### Input
•••••
(* ===== verification/PushPop.v ===== *)
(** * Delayed updates of the stack pointer (optimization/ir2-optimization.c)

    [ir2_opt_push_pop] removes the additions of constants to the host register of RSP and
    adds the sum later, patching the offsets of loads in between.  The pages of anonymous
    mappings are left alone, and the last x86 instruction of the block is not looked at.
    The functions that are compiled out with [#if 0] are not modelled. *)

From stdpp Require Import base numbers list option strings sets tactics.
From Stdlib Require Import ZArith Lia Bool.
From S2P Require Import Prelude Ir1 LisaTable Ir2 Ir2List Ir2Code LaAssemble LaAppend RegMap ImmCache.
Local Open Scope Z_scope.
Local Open Scope c_scope.

Local Abbreviation last := list.last.

(** ** Operands *)

(** [reg_gpr_map[esp_index]] *)
Definition rsp : Z := Eval vm_compute in default (-1) (aget reg_gpr_map esp_index).

Definition opnd_is_rsp (o : IR2_OPND) : bool := ir2_opnd_is_ireg o && (_reg_num o =? rsp).

(** The functions take the array [_opnd] of an instruction: its elements from [op_count]
    on are what an earlier instruction of the same slot left there. *)
Definition ir2_opndn_is_rsp (_opnd : list IR2_OPND) (index : nat) : option bool :=
  o ← _opnd !! index; Some (opnd_is_rsp o).

Definition ir2_get_addi_rsp_offs (_opnd : list IR2_OPND) : option Z :=
  o0 ← _opnd !! 0%nat;
  o1 ← _opnd !! 1%nat;
  o2 ← _opnd !! 2%nat;
  Some (if (_reg_num o0 =? rsp) && (_reg_num o1 =? rsp) then ir2_opnd_imm o2 else 0).

(** Opcodes of which every operand is a source: the binary translation extension, ... *)
Definition lbt_src_ops : list Z := Eval vm_compute in map lisa
  ["x86mttop"; "x86mftop"; "x86loope"; "x86loopne"; "x86inc.b"; "x86inc.h"; "x86inc.w"; "x86inc.d";
   "x86dec.b"; "x86dec.h"; "x86dec.w"; "x86dec.d"; "x86settm"; "x86clrtm"; "x86inctop"; "x86dectop";
   "setx86j"; "x86mul.b"; "x86mul.h"; "x86mul.w"; "x86mul.d"; "x86mul.bu"; "x86mul.hu"; "x86mul.wu";
   "x86mul.du"; "x86add.wu"; "x86add.du"; "x86sub.wu"; "x86sub.du"; "x86add.b"; "x86add.h"; "x86add.w";
   "x86add.d"; "x86sub.b"; "x86sub.h"; "x86sub.w"; "x86sub.d"; "x86adc.b"; "x86adc.h"; "x86adc.w"; "x86adc.d";
   "x86sbc.b"; "x86sbc.h"; "x86sbc.w"; "x86sbc.d"; "x86sll.b"; "x86sll.h"; "x86sll.w"; "x86sll.d"; "x86srl.b";
   "x86srl.h"; "x86srl.w"; "x86srl.d"; "x86sra.b"; "x86sra.h"; "x86sra.w"; "x86sra.d"; "x86rotr.b";
   "x86rotr.h"; "x86rotr.d"; "x86rotr.w"; "x86rotl.b"; "x86rotl.h"; "x86rotl.w"; "x86rotl.d"; "x86rcr.b";
   "x86rcr.h"; "x86rcr.w"; "x86rcr.d"; "x86rcl.b"; "x86rcl.h"; "x86rcl.w"; "x86rcl.d"; "x86and.b"; "x86and.h";
   "x86and.w"; "x86and.d"; "x86or.b"; "x86or.h"; "x86or.w"; "x86or.d"; "x86xor.b"; "x86xor.h"; "x86xor.w";
   "x86xor.d"; "x86slli.b"; "x86slli.h"; "x86slli.w"; "x86slli.d"; "x86srli.b"; "x86srli.h"; "x86srli.w";
   "x86srli.d"; "x86srai.b"; "x86srai.h"; "x86srai.w"; "x86srai.d"; "x86rotri.b"; "x86rotri.h"; "x86rotri.w";
   "x86rotri.d"; "x86rcri.b"; "x86rcri.h"; "x86rcri.w"; "x86rcri.d"; "x86rotli.b"; "x86rotli.h"; "x86rotli.w";
   "x86rotli.d"; "x86rcli.b"; "x86rcli.h"; "x86rcli.w"; "x86rcli.d"; "x86settag"; "x86mfflag"; "x86mtflag"].
(** ... and the stores. *)
Definition store_src_ops : list Z := Eval vm_compute in map lisa
  ["sc.w"; "sc.d"; "stptr.w"; "stptr.d"; "st.b"; "st.h"; "st.w"; "st.d"; "stl.w"; "str.w"; "stl.d"; "str.d";
   "stx.b"; "stx.h"; "stx.w"; "stx.d"; "stgt.b"; "stgt.h"; "stgt.w"; "stgt.d"; "stle.b"; "stle.h"; "stle.w";
   "stle.d"].

Definition ir2_src_contain_rsp (opcode : Z) (_opnd : list IR2_OPND) (op_count : nat) : bool :=
  if existsb (Z.eqb opcode) (lbt_src_ops ++ store_src_ops) then existsb opnd_is_rsp (take op_count _opnd)
  else if la_ir2_opcode_is_bstrins opcode then existsb opnd_is_rsp (take 2 _opnd)
  else existsb opnd_is_rsp (drop 1 (take op_count _opnd)).

(** [curr->_opnd[2]._imm32 += patch_off] *)
Definition add_imm (off : Z) (o : IR2_OPND) : IR2_OPND := mkOpnd2 (_type o) (u32 (ir2_opnd_imm o + off)).

(** ** The pass *)

Section pass.
(** [blank], [moved]: as in file LaAppend. *)
Context (blank : IR2_INST) (moved : bool).

Definition esp : IR2_OPND := mkOpnd2 IR2_OPND_GPR rsp.

Definition insert_addi (t : TRANSLATION_DATA) (patch_off : Z) (curr : nat) : option TRANSLATION_DATA :=
  '(p, t) ← generate_simple blank moved "addi.d" [AOpnd esp; AOpnd esp; AImm patch_off] t;
  '(t, _) ← ir2_insert_before t p curr;
  Some t.

Fixpoint ir2_find_next_x86_inst (fuel : nat) (t : TRANSLATION_DATA) (curr : nat) (end_id : Z) : option nat :=
  i ← deref t curr;
  if negb (la_ir2_opcode_is_x86_inst (ir2_opcode i)) && (ir2_get_id i <? end_id) then
    match fuel with
    | O => None
    | S fuel => next ← ir2_next t curr; next ← next; ir2_find_next_x86_inst fuel t next end_id
    end
  else Some curr.

(** *** The loop *)

(** What the loop does with an instruction: *)
Inductive action : Type :=
  | Flush            (** add the pending offset before it and go to the next x86 instruction *)
  | Take (off : Z)   (** remove it *)
  | Patch            (** add the pending offset to its immediate *)
  | Insert           (** add the pending offset before it *)
  | Drop             (** it overwrites RSP *)
  | Keep.

Definition stops (opcode : Z) : bool :=
  ir2_opcode_is_branch opcode || ir2_opcode_is_jirl opcode || la_ir2_opcode_is_label opcode.

Definition action_of (op : Z) (_opnd : list IR2_OPND) (op_count : nat) (patch_off : Z) : option action :=
  if stops op && negb (patch_off =? 0) then Some Flush
  else
    off ← (if la_ir2_opcode_is_addi op then ir2_get_addi_rsp_offs _opnd else Some 0);
    if negb (off =? 0) then Some (if si12_overflow (patch_off + off) then Keep else Take off)
    else if negb (patch_off =? 0) then
      if ir2_src_contain_rsp op _opnd op_count then
        if la_ir2_can_patch_imm12 op then
          base ← ir2_opndn_is_rsp _opnd 1;
          o2 ← _opnd !! 2%nat;
          dest ← ir2_opndn_is_rsp _opnd 0;
          Some (if (base : bool) && negb (si12_overflow (ir2_opnd_imm o2 + patch_off)) && negb dest
                then Patch else Insert)
        else Some Insert
      else dest ← ir2_opndn_is_rsp _opnd 0; Some (if (dest : bool) then Drop else Keep)
    else Some Keep.

Fixpoint push_pop_loop (fuel : nat) (t : TRANSLATION_DATA) (curr : nat) (end_id patch_off : Z) :
    option (TRANSLATION_DATA * nat * Z) :=
  match fuel with
  | O => None
  | S fuel =>
      i ← deref t curr;
      if ir2_get_id i <? end_id then
        let next t patch_off :=
          n ← ir2_next t curr; n ← n; push_pop_loop fuel t n end_id patch_off in
        a ← action_of (ir2_opcode i) (_opnd i) (Z.to_nat (op_count i)) patch_off;
        match a with
        | Flush =>
            t ← insert_addi t patch_off curr;
            curr ← ir2_find_next_x86_inst fuel t curr end_id;
            push_pop_loop fuel t curr end_id 0
        | Take off => t ← ir2_remove t curr; next t (patch_off + off)
        | Patch => t ← upd t curr (set_opnd 2 (add_imm patch_off)); next t patch_off
        | Insert => t ← insert_addi t patch_off curr; next t 0
        | Drop => next t 0
        | Keep => next t patch_off
        end
      else Some (t, curr, patch_off)
  end.

(** The last x86 instruction before the last IR2 instruction; the inner [None]: there is
    none. *)
Fixpoint find_end (fuel : nat) (t : TRANSLATION_DATA) (curr : nat) : option (option nat) :=
  p ← ir2_prev t curr;
  match p with
  | None => Some None
  | Some p =>
      i ← deref t p;
      if la_ir2_opcode_is_x86_inst (ir2_opcode i) then Some (Some p)
      else match fuel with O => None | S fuel => find_end fuel t p end
  end.

(** [page_anon]: [PAGE_ANON & page_get_flags(tb->pc)]. *)
Definition ir2_opt_push_pop (page_anon : bool) (t : TRANSLATION_DATA) : option TRANSLATION_DATA :=
  if page_anon then Some t
  else
    match last_ir2 t with
    | None => Some t
    | Some curr =>
        let fuel := S (ir2_inst_num_current t) in
        e ← find_end fuel t curr;
        match e with
        | None => Some t
        | Some e =>
            end_id ← id_of t e;
            first ← first_ir2 t;
            next ← ir2_next t first;
            curr ← next;
            '(t, curr, patch_off) ← push_pop_loop fuel t curr end_id 0;
            if negb (patch_off =? 0) then insert_addi t patch_off curr else Some t
        end
    end.

(** [parallel]: [cpu->tcg_cflags & CF_PARALLEL]. *)
Definition tr_ir2_optimize (parallel page_anon : bool) (t : TRANSLATION_DATA) : option TRANSLATION_DATA :=
  if parallel then Some t else ir2_opt_push_pop page_anon t.
End pass.

(** ** The correction of RSP at a fault

    [ir2_opt_push_pop_fix] follows the pass over the instructions of the block, translated
    again, up to the host instruction number [i] at which a fault was raised, and adds the
    offset that is pending there to the RSP of the environment. *)

Definition no_code_ops : list Z := Eval vm_compute in map lisa
  ["x86_inst"; "label"; "data_li"; "data_add"; "inst_diff"; "data_st"; "data_st_rel_table"; "profile"].
Definition LISA_ALIGN : Z := Eval vm_compute in lisa "align".

(** The [switch]: [(end_id, skip_count)]. *)
Definition fix_count (op curr_id end_id skip_count : Z) : Z * Z :=
  if existsb (Z.eqb op) no_code_ops then (end_id + 1, skip_count + 1)
  else if op =? LISA_ALIGN then
    if Z.testbit (curr_id - skip_count) 0 then (end_id, skip_count) else (end_id + 1, skip_count + 1)
  else if op =? LISA_FAR_JUMP then (end_id - 1, skip_count)
  else (end_id, skip_count).

(** The rest of the body: the change of [end_id], the next [patch_off] and whether the
    immediate of the instruction is patched. *)
Definition fix_step (op : Z) (_opnd : list IR2_OPND) (op_count : nat) (patch_off : Z) : option (Z * Z * bool) :=
  if stops op && negb (patch_off =? 0) then Some (-1, 0, false)
  else
    off ← (if la_ir2_opcode_is_addi op then ir2_get_addi_rsp_offs _opnd else Some 0);
    if negb (off =? 0) then
      Some (if si12_overflow (patch_off + off) then (0, patch_off, false) else (1, patch_off + off, false))
    else if negb (patch_off =? 0) then
      if ir2_src_contain_rsp op _opnd op_count then
        if la_ir2_can_patch_imm12 op then
          o2 ← _opnd !! 2%nat;
          dest ← ir2_opndn_is_rsp _opnd 0;
          Some (if si12_overflow (ir2_opnd_imm o2 + patch_off) then (-1, 0, false)
                else (0, (if (dest : bool) then 0 else patch_off), true))
        else Some (-1, 0, false)
      else dest ← ir2_opndn_is_rsp _opnd 0; Some (0, (if (dest : bool) then 0 else patch_off), false)
    else Some (0, patch_off, false).

(** Returns [patch_off]. *)
Fixpoint push_pop_fix_loop (fuel : nat) (t : TRANSLATION_DATA) (curr : nat) (end_id patch_off skip_count : Z) :
    option Z :=
  match fuel with
  | O => None
  | S fuel =>
      i ← deref t curr;
      if ir2_get_id i <=? end_id then
        let '(end_id, skip_count) := fix_count (ir2_opcode i) (ir2_get_id i) end_id skip_count in
        '(d, patch_off', patched) ← fix_step (ir2_opcode i) (_opnd i) (Z.to_nat (op_count i)) patch_off;
        t ← (if (patched : bool) then upd t curr (set_opnd 2 (add_imm patch_off)) else Some t);
        n ← ir2_next t curr; n ← n;
        push_pop_fix_loop fuel t n (end_id + d) patch_off' skip_count
      else Some patch_off
  end.

(** [t]: what [tr_disasm], [ir1_optimization], [tr_init] and [tr_ir2_generate] give for the
    block; [rsp_value]: [env->regs[R_ESP]]. *)
Definition ir2_opt_push_pop_fix (page_anon : bool) (t : TRANSLATION_DATA) (i rsp_value : Z) : option Z :=
  if page_anon then Some rsp_value
  else
    match last_ir2 t with
    | None => Some rsp_value
    | Some curr =>
        let fuel := S (ir2_inst_num_current t) in
        e ← find_end fuel t curr;
        match e with
        | None => Some rsp_value
        | Some e =>
            last_id ← id_of t e;
            first ← first_ir2 t;
            first_id ← id_of t first;
            if first_id =? last_id then Some rsp_value
            else
              next ← ir2_next t first;
              curr ← next;
              off ← push_pop_fix_loop fuel t curr (i + 1) 0 0;
              Some (u64 (rsp_value + off))
        end
    end.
•••••
### Requirement
Give back the records above exactly, limited to the lines between the one holding "if Z.testbit (curr_id" and the one holding "let '(end_id, skip_count)", inclusive.

### Problem solution
    if Z.testbit (curr_id - skip_count) 0 then (end_id, skip_count) else (end_id + 1, skip_count + 1)
  else if op =? LISA_FAR_JUMP then (end_id - 1, skip_count)
  else (end_id, skip_count).

(** The rest of the body: the change of [end_id], the next [patch_off] and whether the
    immediate of the instruction is patched. *)
Definition fix_step (op : Z) (_opnd : list IR2_OPND) (op_count : nat) (patch_off : Z) : option (Z * Z * bool) :=
  if stops op && negb (patch_off =? 0) then Some (-1, 0, false)
  else
    off ← (if la_ir2_opcode_is_addi op then ir2_get_addi_rsp_offs _opnd else Some 0);
    if negb (off =? 0) then
      Some (if si12_overflow (patch_off + off) then (0, patch_off, false) else (1, patch_off + off, false))
    else if negb (patch_off =? 0) then
      if ir2_src_contain_rsp op _opnd op_count then
        if la_ir2_can_patch_imm12 op then
          o2 ← _opnd !! 2%nat;
          dest ← ir2_opndn_is_rsp _opnd 0;
          Some (if si12_overflow (ir2_opnd_imm o2 + patch_off) then (-1, 0, false)
                else (0, (if (dest : bool) then 0 else patch_off), true))
        else Some (-1, 0, false)
      else dest ← ir2_opndn_is_rsp _opnd 0; Some (0, (if (dest : bool) then 0 else patch_off), false)
    else Some (0, patch_off, false).

(** Returns [patch_off]. *)
Fixpoint push_pop_fix_loop (fuel : nat) (t : TRANSLATION_DATA) (curr : nat) (end_id patch_off skip_count : Z) :
    option Z :=
  match fuel with
  | O => None
  | S fuel =>
      i ← deref t curr;
      if ir2_get_id i <=? end_id then
        let '(end_id, skip_count) := fix_count (ir2_opcode i) (ir2_get_id i) end_id skip_count in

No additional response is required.